Another welcome development is the ParentsNext check-in program to keep payments will be phased out and replaced by a less onerous program from July 2024. A parliamentary inquiry had found the requirements for appointments were akin to coercive control and impeded parents finding work.
Nine-in-10 people who receive these payments are women.
As part of the separation agreement, you should also negotiate a fair amount of child support if one parent earns more than the other. This can be the official rate as determined through Centrelink – note it is very low – or a more realistic private agreement for which I recommend you formalise in a consent order ratified by the court.
3. Look for other government support
If you are not eligible for the Parenting Payment (single) because your child(ren) are over age 14, and you aren’t working, you can apply for a JobSeeker payment. This is proposed to go up $40 a fortnight to 52.37 per day although it rises slightly with each dependent.
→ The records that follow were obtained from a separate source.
Module EnvironmentRuntime.
Record EnvironmentRuntime := mk {
  EnvironmentVersionID : string;
  ID : string;
  Name : string;
  Driver : RuntimeDriver;
  Mode : RuntimeMode;
  Role : string;
  Configuration : metadata;
  Capabilities : Capabilities
}.
#[global] Instance eta : Eta EnvironmentRuntime := λ r,
  mk (r.(EnvironmentVersionID)) (r.(ID)) (r.(Name)) (r.(Driver)) (r.(Mode))
    (r.(Role)) (r.(Configuration)) (r.(Capabilities)).
#[global] Instance zero_value : Zero EnvironmentRuntime :=
  mk zero zero zero zero zero zero zero zero.
End EnvironmentRuntime.
Abbreviation EnvironmentRuntime := EnvironmentRuntime.EnvironmentRuntime.

Module ExecutionScope.
Record ExecutionScope := mk {
  ID : string;
  Name : string;
  NetworkTopologyID : string;
  EnvironmentVersionIDs : list string;
  Metadata : metadata
}.
#[global] Instance eta : Eta ExecutionScope := λ r,
  mk (r.(ID)) (r.(Name)) (r.(NetworkTopologyID)) (r.(EnvironmentVersionIDs))
    (r.(Metadata)).
#[global] Instance zero_value : Zero ExecutionScope :=
  mk zero zero zero zero zero.
End ExecutionScope.
Abbreviation ExecutionScope := ExecutionScope.ExecutionScope.

Module EnvironmentDefinition.
Record EnvironmentDefinition := mk {
  Environment : Environment;
  Version : EnvironmentVersion;
  Runtimes : list EnvironmentRuntime;
  Resources : list Resource;
  RuntimeBindings : list ResourceRuntimeBinding;
  Relations : list ResourceRelation;
  Storages : list StorageResource;
  Profiles : list ActivityResourceProfile;
  Connections : list EnvironmentConnection;
  ConnectionChecks : list ConnectionCheck;
  ConnectorBindings : list ConnectorBinding
}.
#[global] Instance eta : Eta EnvironmentDefinition := λ r,
  mk (r.(Environment)) (r.(Version)) (r.(Runtimes)) (r.(Resources))
    (r.(RuntimeBindings)) (r.(Relations)) (r.(Storages)) (r.(Profiles))
    (r.(Connections)) (r.(ConnectionChecks)) (r.(ConnectorBindings)).
#[global] Instance zero_value : Zero EnvironmentDefinition :=
  mk zero zero zero zero zero zero zero zero zero zero zero.
End EnvironmentDefinition.
Abbreviation EnvironmentDefinition := EnvironmentDefinition.EnvironmentDefinition.
(* ===== verification/Materialization.v ===== *)
(** * Content-addressed materialization (src/internal/domain/execution/materialization.go)

    The barrier between data movement and execution: what a workspace still
    needs at its destination, when it may be declared committed, and when an
    activity's preparation is ready. *)

From S2P Require Import Prelude GoStrings Domain.

(** [ArtifactMaterialization.Committed] *)
Definition Committed (m : ArtifactMaterialization) : bool :=
  bool_decide (m.(ArtifactMaterialization.Status) = MaterializationCommitted) &&
  negb (bool_decide (m.(ArtifactMaterialization.VerifiedDigest) = "")) &&
  bool_decide (m.(ArtifactMaterialization.VerifiedDigest) = m.(ArtifactMaterialization.Digest)).

(** The loop of [ReconcileWorkspace]: [seen] and [missing] are its locals. *)
Fixpoint reconcile_loop (inventory : gmap string bool) (blobs : list WorkspaceBlob)
    (seen : gset string) : list BlobDescriptor :=
  match blobs with
  | [] => []
  | blob :: blobs =>
    let d := blob.(WorkspaceBlob.Digest) in
    if blob.(WorkspaceBlob.Deleted) || bool_decide (d = "") ||
       lookup_zero inventory d || bool_decide (d ∈ seen)
    then reconcile_loop inventory blobs seen
    else BlobDescriptor.mk d blob.(WorkspaceBlob.SizeBytes) ::
         reconcile_loop inventory blobs ({[d]} ∪ seen)
  end.

(** [ReconcileWorkspace] *)
Definition ReconcileWorkspace (desired : WorkspaceRevision) (inventory : WorkspaceInventory)
    : list BlobDescriptor :=
  reconcile_loop inventory.(WorkspaceInventory.Digests) desired.(WorkspaceRevision.Blobs) ∅.

(** [WorkspaceMaterialization.Reconcile] *)
Definition Reconcile (m : WorkspaceMaterialization) (revision : WorkspaceRevision)
    (inventory : WorkspaceInventory) : WorkspaceMaterialization :=
  m <| WorkspaceMaterialization.Status := MaterializationReconciling |>
    <| WorkspaceMaterialization.Missing := ReconcileWorkspace revision inventory |>.

Definition blob_digests (l : list BlobDescriptor) : list string :=
  BlobDescriptor.Digest <$> l.

Section commit.
Context `{MapOrder}.

(** [WorkspaceMaterialization.Commit]: the receiver is updated only when every
    wanted digest is among the verified ones. *)
Definition Commit (salt : nat) (m : WorkspaceMaterialization) (verified : list string)
    : WorkspaceMaterialization * result unit :=
  let want : gmap string bool :=
    foldl (λ w b, <[b.(BlobDescriptor.Digest) := true]> w) ∅
      m.(WorkspaceMaterialization.Missing) in
  let got : gmap string bool := foldl (λ g d, <[d := true]> g) ∅ verified in
  match for_each (λ '(digest, _), check (lookup_zero got digest)
          (errorf "workspace materialization %s missing verified blob %s"
             [m.(WorkspaceMaterialization.ID); digest])) (map_range salt want) with
  | Ok _ => (m <| WorkspaceMaterialization.Verified := verified |>
               <| WorkspaceMaterialization.Status := MaterializationCommitted |>, Ok tt)
  | Err e => (m, Err e)
  end.
End commit.

(** [PreparationGate.Ready] *)
Definition Ready (g : PreparationGate) : result unit :=
  match g.(PreparationGate.Executable) with
  | Some m => check (Committed m) (errorf "executable materialization is not committed" [])
  | None => Ok tt
  end ≫= λ _,
  match g.(PreparationGate.Workspace) with
  | Some w => check (bool_decide (w.(WorkspaceMaterialization.Status) = MaterializationCommitted))
                (errorf "workspace materialization is not committed" [])
  | None => Ok tt
  end.

(** ** Reconciliation *)
Definition live (desired : WorkspaceRevision) (d : string) : Prop :=
  ∃ b, b ∈ desired.(WorkspaceRevision.Blobs) ∧ b.(WorkspaceBlob.Deleted) = false ∧
       b.(WorkspaceBlob.Digest) = d ∧ d ≠ "".

Lemma reconcile_loop_elem inv blobs seen d :
  d ∈ blob_digests (reconcile_loop inv blobs seen) ↔
  d ∉ seen ∧ lookup_zero inv d = false ∧ d ≠ "" ∧
  ∃ b, b ∈ blobs ∧ b.(WorkspaceBlob.Deleted) = false ∧ b.(WorkspaceBlob.Digest) = d.
Proof.
  revert seen. induction blobs as [|b blobs IH]; intros seen; simpl.
  { split; [by intros ?%elem_of_nil|]. by intros (_ & _ & _ & b & ?%elem_of_nil & _). }
  case_match eqn:Hc.
  - rewrite IH. rewrite !orb_true_iff, !bool_decide_eq_true in Hc.
    split; intros (? & ? & ? & b' & Hb' & ? & ?); repeat split; try done.
    + exists b'. by rewrite elem_of_cons; auto.
    + apply elem_of_cons in Hb' as [->|]; [|eauto]. subst.
      destruct Hc as [[[?|?]|?]|?]; congruence || done.
  - unfold blob_digests in *. rewrite fmap_cons, elem_of_cons, IH. simpl.
    rewrite !orb_false_iff, !bool_decide_eq_false in Hc.
    destruct Hc as [[[Hdel Hne] Hinv] Hseen].
    rewrite not_elem_of_union, not_elem_of_singleton.
    split.
    + intros [->|((? & ?) & ? & ? & b' & ? & ? & ?)]; repeat split; try done.
      * exists b. rewrite elem_of_cons. auto.
      * exists b'. rewrite elem_of_cons. auto.
    + intros (? & ? & ? & b' & [->|?]%elem_of_cons & ? & ?); [auto|].
      destruct (decide (d = b.(WorkspaceBlob.Digest))); [auto|].
      right. repeat split; eauto.
Qed.

Lemma reconcile_loop_nodup inv blobs seen :
  NoDup (blob_digests (reconcile_loop inv blobs seen)).
Proof.
  revert seen. induction blobs as [|b blobs IH]; intros seen; simpl; [constructor|].
  case_match; [done|]. unfold blob_digests in *. rewrite fmap_cons. constructor; [|done].
  simpl. rewrite (reconcile_loop_elem inv blobs), elem_of_union, elem_of_singleton. tauto.
Qed.

(** Reconciliation asks for exactly the live digests the destination lacks. *)
Lemma ReconcileWorkspace_elem desired inv d :
  d ∈ blob_digests (ReconcileWorkspace desired inv) ↔
  live desired d ∧ lookup_zero inv.(WorkspaceInventory.Digests) d = false.
Proof.
  unfold ReconcileWorkspace, live. rewrite reconcile_loop_elem.
  split; [naive_solver|]. intros [(b & ? & ? & ? & ?) ?].
  repeat split; [by apply not_elem_of_empty|done..|eauto].
Qed.

(** ** Commit *)
Lemma foldl_insert_true {A} (f : A → string) (l : list A) (m : gmap string bool) d :
  foldl (λ w b, <[f b := true]> w) m l !! d =
    if decide (d ∈ f <$> l) then Some true else m !! d.
Proof.
  revert m. induction l as [|a l IH]; intros m; cbn [foldl].
  - rewrite decide_False; [done|]. by intros ?%elem_of_nil.
  - rewrite IH, fmap_cons. destruct (decide (d ∈ f <$> l)) as [Hd|Hd].
    + rewrite decide_True; [done|]. by right.
    + destruct (decide (d = f a)) as [->|Hne].
      * rewrite decide_True by left. by rewrite lookup_insert_eq.
      * rewrite decide_False by (by intros [?|?]%elem_of_cons).
        by rewrite lookup_insert_ne.
Qed.

Section commit_facts.
Context `{MapOrder}.

Lemma commit_check salt (missing : list BlobDescriptor) verified (msg : string → error) :
  for_each (λ '(digest, _), check
      (lookup_zero (foldl (λ g d, <[d := true]> g) (∅ : gmap string bool) verified) digest)
      (msg digest))
    (map_range salt (foldl (λ w b, <[b.(BlobDescriptor.Digest) := true]> w)
      (∅ : gmap string bool) missing)) = Ok tt ↔
  ∀ d, d ∈ blob_digests missing → d ∈ verified.
Proof.
  rewrite for_each_ok. split.
  - intros E d Hd. specialize (E (d, true)). simpl in E.
    rewrite map_range_perm, elem_of_map_to_list,
      (foldl_insert_true BlobDescriptor.Digest), decide_True in E by done.
    specialize (E eq_refl). unfold lookup_zero in E.
    rewrite (foldl_insert_true (λ x, x)), list_fmap_id in E.
    case_decide; [done|discriminate E].
  - intros Hall [d b] Hd. unfold lookup_zero.
    rewrite map_range_perm, elem_of_map_to_list,
      (foldl_insert_true BlobDescriptor.Digest) in Hd.
    rewrite (foldl_insert_true (λ x, x)), list_fmap_id.
    case_decide; [|done]. by rewrite decide_True by auto.
Qed.

Lemma Commit_ok salt m m' verified :
  Commit salt m verified = (m', Ok tt) ↔
  m' = m <| WorkspaceMaterialization.Verified := verified |>
         <| WorkspaceMaterialization.Status := MaterializationCommitted |> ∧
  ∀ d, d ∈ blob_digests m.(WorkspaceMaterialization.Missing) → d ∈ verified.
Proof.
  unfold Commit. rewrite <- (commit_check salt _ _ (λ digest,
    errorf "workspace materialization %s missing verified blob %s"
      [m.(WorkspaceMaterialization.ID); digest])).
  destruct (for_each _ _) as [[]|e]; naive_solver.
Qed.

Lemma Commit_err salt m m' verified e :
  Commit salt m verified = (m', Err e) → m' = m ∧
  ∃ d, d ∈ blob_digests m.(WorkspaceMaterialization.Missing) ∧ d ∉ verified.
Proof.
  intros Hc. assert (m' = m) as ->.
  { unfold Commit in Hc. destruct (for_each _ _); congruence. }
  split; [done|].
  destruct (decide (Exists (.∉ verified) (blob_digests m.(WorkspaceMaterialization.Missing))))
    as [Hex|Hn]; [by apply Exists_exists in Hex|].
  exfalso. enough (Commit salt m verified = (m <| WorkspaceMaterialization.Verified := verified |>
    <| WorkspaceMaterialization.Status := MaterializationCommitted |>, Ok tt)) by congruence.
  apply Commit_ok. split; [done|]. intros d Hd.
  destruct (decide (d ∈ verified)); [done|]. destruct Hn. apply Exists_exists. eauto.
Qed.
End commit_facts.

Section contract.
Context `{MapOrder}.

(** Content-addressed reconciliation is complete and minimal: after
    reconciling a workspace against an inventory and committing it with the
    verified digests, every live blob of the revision is either in the inventory
    or verified; the blobs asked for are exactly the live ones the destination
    lacks, each once. *)
Theorem reconcile_commit_complete salt m revision inventory verified m' :
  Commit salt (Reconcile m revision inventory) verified = (m', Ok tt) →
  m'.(WorkspaceMaterialization.Status) = MaterializationCommitted ∧
  (∀ d, live revision d →
     lookup_zero inventory.(WorkspaceInventory.Digests) d = true ∨ d ∈ verified) ∧
  (∀ d, d ∈ blob_digests m'.(WorkspaceMaterialization.Missing) ↔
     live revision d ∧ lookup_zero inventory.(WorkspaceInventory.Digests) d = false) ∧
  NoDup (blob_digests m'.(WorkspaceMaterialization.Missing)).
Proof.
  intros [-> Hall]%Commit_ok. simpl in *.
  pose proof (ReconcileWorkspace_elem revision inventory) as Helem. split_and!.
  - done.
  - intros d Hd. destruct (lookup_zero _ d) eqn:E; [by left|right].
    apply Hall, Helem. done.
  - exact Helem.
  - apply reconcile_loop_nodup.
Qed.

(** A commit that misses a blob is refused and leaves the materialization as
    it was, so it can be retried with more verified digests. *)
Theorem commit_refused salt m verified m' e :
  Commit salt m verified = (m', Err e) → m' = m ∧
  ∃ d, d ∈ blob_digests m.(WorkspaceMaterialization.Missing) ∧ d ∉ verified.
Proof. apply Commit_err. Qed.
End contract.

Module Example.
Definition blob (d : string) (deleted : bool) : WorkspaceBlob :=
  (zero : WorkspaceBlob) <| WorkspaceBlob.Digest := d |> <| WorkspaceBlob.Deleted := deleted |>.
Definition revision : WorkspaceRevision := (zero : WorkspaceRevision)
  <| WorkspaceRevision.Blobs := [blob "x" false; blob "y" false; blob "x" false; blob "z" true] |>.
Definition inventory : WorkspaceInventory := (zero : WorkspaceInventory)
  <| WorkspaceInventory.Digests := {[ "y" := true ]} |>.
End Example.

Lemma reconcile_commit_complete_witness :
  let m' := (Commit 0 (Reconcile zero Example.revision Example.inventory) ["x"]).1 in
  m'.(WorkspaceMaterialization.Status) = MaterializationCommitted ∧
  NoDup (blob_digests m'.(WorkspaceMaterialization.Missing)).
Proof.
  intros m'. destruct (reconcile_commit_complete 0 zero Example.revision Example.inventory ["x"] m')
    as (H1 & _ & _ & H2); [vm_compute; reflexivity|]. split; [exact H1|exact H2].
Defined.

Lemma commit_refused_witness :
  ∃ d, d ∈ blob_digests (Reconcile zero Example.revision Example.inventory)
    .(WorkspaceMaterialization.Missing) ∧ d ∉ ["y"].
Proof.
  destruct (Commit 0 (Reconcile zero Example.revision Example.inventory) ["y"]) as [m' [[]|e]] eqn:E;
    [vm_compute in E; discriminate|].
  exact (proj2 (commit_refused 0 _ ["y"] m' e E)).
Defined.
(* ===== verification/Queue.v ===== *)
(** * The durable job queue (src/internal/domain/queue,
    src/internal/infrastructure/database/queue, src/internal/infrastructure/database/events)

    The table [queue_jobs] is the list of its rows in insertion order, each row
    the [Job] that [scanJob] reads from it; the NULL idempotency key is the
    empty one. A statement is a function on the table, with the number of rows
    it affects. The clock and the random identifiers are arguments. *)

From S2P Require Import Prelude GoStrings Domain.

Module JobQueue.

Abbreviation table := (list Job).

Definition CategoryMonitoring : string := "monitoring".
Definition CategoryExecution : string := "execution".

(** ** domain/queue/job.go *)

(** [New]; [fresh_id] is the value of [newID ()] and [clock] that of
    [time.Now().UTC()]. *)
Definition New (fresh_id : string) (clock : Time) (category eventType payload : string)
    (now : Time) : result Job :=
  if bool_decide (category = "") || bool_decide (eventType = "") then
    Err (errorf "queue job category and type are required" [])
  else
    let now := if IsZero now then clock else now in
    Ok {| Job.ID := fresh_id; Job.Category := category; Job.Type_ := eventType;
          Job.AggregateType := ""; Job.AggregateID := ""; Job.Payload := payload;
          Job.Status := StatusPending; Job.Priority := 0; Job.AvailableAt := now;
          Job.LeaseOwner := ""; Job.LeaseExpiresAt := None; Job.Attempts := 0;
          Job.MaxAttempts := 5; Job.IdempotencyKey := ""; Job.LastError := "";
          Job.CreatedAt := now; Job.StartedAt := None; Job.CompletedAt := None |}.

(** [Job.Validate] *)
Definition Validate (j : Job) : result unit :=
  if bool_decide (j.(Job.ID) = "") || bool_decide (j.(Job.Category) = "") ||
     bool_decide (j.(Job.Type_) = "") then
    Err (errorf "queue job id, category and type are required" [])
  else if j.(Job.MaxAttempts) <? 1 then
    Err (errorf "queue job max attempts must be positive" [])
  else Ok tt.

(** ** Statements on the table *)

(** [UPDATE queue_jobs SET f WHERE p], with [RowsAffected]. *)
Definition update_where (p : Job → bool) (f : Job → Job) (t : table) : table * Z :=
  ((λ j, if p j then f j else j) <$> t, Z.of_nat (length (base.filter (λ j, p j = true) t))).

(** [requireOne] *)
Definition requireOne (count : Z) (operation : string) : result unit :=
  if count =? 1 then Ok tt else Err (errorf "%s affected %d rows" [operation; itoa count]).

(** [r.db.ExecContext] of an update followed by [requireOne]. *)
Definition exec_one (operation : string) (p : Job → bool) (f : Job → Job)
    (t : table) : result unit * table :=
  let '(t', count) := update_where p f t in (requireOne count operation, t').

(** [Repository.transition] *)
Definition transition := exec_one "transition queue job".

(** [SELECT columns FROM queue_jobs WHERE p], first row. *)
Definition select_first (p : Job → bool) (t : table) : option Job :=
  snd <$> list_find (λ j, p j = true) t.

Definition has_id (id : string) (j : Job) : bool := bool_decide (j.(Job.ID) = id).
Definition has_key (key : string) (j : Job) : bool :=
  negb (bool_decide (key = "")) && bool_decide (j.(Job.IdempotencyKey) = key).

(** [Repository.FindByID] *)
Definition FindByID (id : string) (t : table) : option Job := select_first (has_id id) t.

(** The CHECK constraint on the column [status]. *)
Definition status_allowed (s : QueueStatus) : bool :=
  match s with QueueStatusOther _ => false | _ => true end.

(** The row an INSERT of the queue stores: the columns it does not name take
    their defaults. *)
Definition inserted (j : Job) : Job :=
  j <| Job.LeaseOwner := "" |> <| Job.LeaseExpiresAt := None |> <| Job.LastError := "" |>
    <| Job.StartedAt := None |> <| Job.CompletedAt := None |>.
(** [DomainEventHandler.Handle] *)
Definition DomainEventHandler_Handle : Handler := λ job,
  match unmarshal_event job.(Job.Payload) with
  | Err e => eret (Err (errorf "decode domain event: %w" [e]))
  | Ok event =>
    if bool_decide (event.(DomainEvent.ID) = "") ||
       negb (bool_decide (event.(DomainEvent.Type_) = job.(Job.Type_))) ||
       bool_decide (event.(DomainEvent.AggregateID) = "") then
      eret (Err (errorf "invalid domain event envelope" []))
    else eret (Ok tt)
  end.
End dispatcher.

(** ** eventloop.go: configuration *)
Module Config.
Record Config := mk {
  Owner : string;
  Categories : list string;
  Concurrency : Z;
  LeaseDuration : Duration;
  PollInterval : Duration;
  RetryBaseInterval : Duration
}.
#[global] Instance eta : Eta Config := λ r,
  mk r.(Owner) r.(Categories) r.(Concurrency) r.(LeaseDuration) r.(PollInterval)
     r.(RetryBaseInterval).
End Config.
Abbreviation Config := Config.Config.

(** [DefaultConfig] *)
Definition DefaultConfig (owner : string) : Config :=
  Config.mk owner [] 8 (30 * Second) Second (2 * Second).

(** [New]: the configuration the loop runs with. *)
Definition New (config : Config) : result Config :=
  if bool_decide (config.(Config.Owner) = "") || (config.(Config.Concurrency) <? 1) ||
     (config.(Config.LeaseDuration) <=? 0) || (config.(Config.PollInterval) <=? 0) then
    Err (errorf "invalid event loop configuration" [])
  else Ok (if config.(Config.RetryBaseInterval) <=? 0
           then config <| Config.RetryBaseInterval := Second |> else config).
Definition is_completed (t : TaskExecution) : bool :=
  bool_decide (TaskExecutionStatus_string t.(TaskExecution.Status) = "completed").

(** The first SELECT of [runFeedSelect]. *)
Definition workflow_feed (d : DB) (e : RunRow) : ExecutionRun :=
  let ts := tasks_of d e.(RunRow.id) in
  let ds := transfers_of d e.(RunRow.id) in {|
  ExecutionRun.ID := e.(RunRow.id);
  ExecutionRun.SchedulePlanID := e.(RunRow.schedule_plan_id);
  ExecutionRun.Mode := e.(RunRow.mode);
  ExecutionRun.Seed := e.(RunRow.seed);
  ExecutionRun.Status := e.(RunRow.status);
  ExecutionRun.EnvironmentSnapshotID := e.(RunRow.environment_snapshot_id);
  ExecutionRun.MakespanSeconds := e.(RunRow.makespan_seconds);
  ExecutionRun.Cost := e.(RunRow.cost);
  ExecutionRun.FailureReason := e.(RunRow.failure_reason);
  ExecutionRun.ActivityCount := Z.of_nat (length ts);
  ExecutionRun.CompletedActivityCount := Z.of_nat (length (List.filter is_completed ts));
  ExecutionRun.Breakdown := {|
    ExecutionBreakdown.ComputeSeconds := sum_seconds TaskExecution.RuntimeSeconds ts;
    ExecutionBreakdown.TransferSeconds := sum_seconds TransferRow.duration_seconds ds;
    ExecutionBreakdown.QueueSeconds := sum_seconds TaskExecution.QueueSeconds ts;
    ExecutionBreakdown.InterferenceSeconds := sum_seconds TaskExecution.InterferenceSeconds ts;
    ExecutionBreakdown.OverheadSeconds := sum_seconds TaskExecution.OverheadSeconds ts |};
  ExecutionRun.TransferredBytes := sum_Z (TransferRow.bytes <$> ds);
  ExecutionRun.Kind := ExecutionRunWorkflow;
  ExecutionRun.Title := e.(RunRow.id);
  ExecutionRun.ResourceID := ""; ExecutionRun.RuntimeID := "";
  ExecutionRun.ConnectionID := ""; ExecutionRun.ActorID := ""; ExecutionRun.Command := "";
  ExecutionRun.StartedAt := e.(RunRow.started_at);
  ExecutionRun.FinishedAt := e.(RunRow.finished_at)
|}.

Definition session_run_status (s : SessionStatus) : ExecutionRunStatus :=
  let text := SessionStatus_string s in
  if bool_decide (text = "connected") then ExecutionRunRunning
  else if bool_decide (text = "closed") then ExecutionRunCompleted
  else if bool_decide (text = "failed") then ExecutionRunFailed
  else ExecutionRunCreated.

(** The second SELECT. *)
Definition session_feed (s : ConsoleSession) : ExecutionRun :=
  (zero : ExecutionRun)
    <| ExecutionRun.ID := s.(ConsoleSession.ID) |>
    <| ExecutionRun.Mode := ExecutionModeInteractive |>
    <| ExecutionRun.Status := session_run_status s.(ConsoleSession.Status) |>
    <| ExecutionRun.FailureReason := s.(ConsoleSession.Failure) |>
    <| ExecutionRun.Kind := ExecutionRunInteractive |>
    <| ExecutionRun.Title := "Interactive session" |>
    <| ExecutionRun.ResourceID := s.(ConsoleSession.ResourceID) |>
    <| ExecutionRun.RuntimeID := s.(ConsoleSession.RuntimeID) |>
    <| ExecutionRun.ConnectionID := s.(ConsoleSession.ConnectionID) |>
    <| ExecutionRun.ActorID := s.(ConsoleSession.ActorID) |>
    <| ExecutionRun.StartedAt := Some (default s.(ConsoleSession.CreatedAt)
                                         s.(ConsoleSession.ConnectedAt)) |>
    <| ExecutionRun.FinishedAt := s.(ConsoleSession.FinishedAt) |>.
And for older singles, this year’s budget revealed another crucial measure in this year’s budget: Aussies aged 55 can now get larger JobSeeker payments (that cutoff was previously age 60), in recognition that many recipients are women and might face tougher financial times. This rate is supposed to go up too, pending senate approval, to $56.09, from $53.02 a day.
Don’t forget Commonwealth Rent Assistance is also payable to some on benefits, as well as one-off assistance like the new up-to $500 energy rebate.
Sign up for everything you can as soon as you can; the bit of admin could be well worth it.
4. Do an inventory of your assets and liabilities
If you are in the raw, initial stages of separation, make sure you think about the bank accounts you need to retain (or even gain) access. Hopefully, you and your former partner are still considerate of each other and don’t get start restricting, excessively spending or hiding money.
But, if you are worried about this, urgently review the permissions for joint accounts and consider changing these, if necessary, from “any to operate” to “both to operate”. For the latter, you both need to sign off to withdraw money, which removes the temptation for one person to raid the accounts.
It’s not just bank accounts either. You need to do a full inventory of all your investments, both joint and separate, including both of your superannuation balances, property and any shares, cars and all loans/liabilities.
Know what there is to share – and get a record – because the next task is to do so fairly which I’ll delve into in part two on how to split assets (and financially recover) from divorce.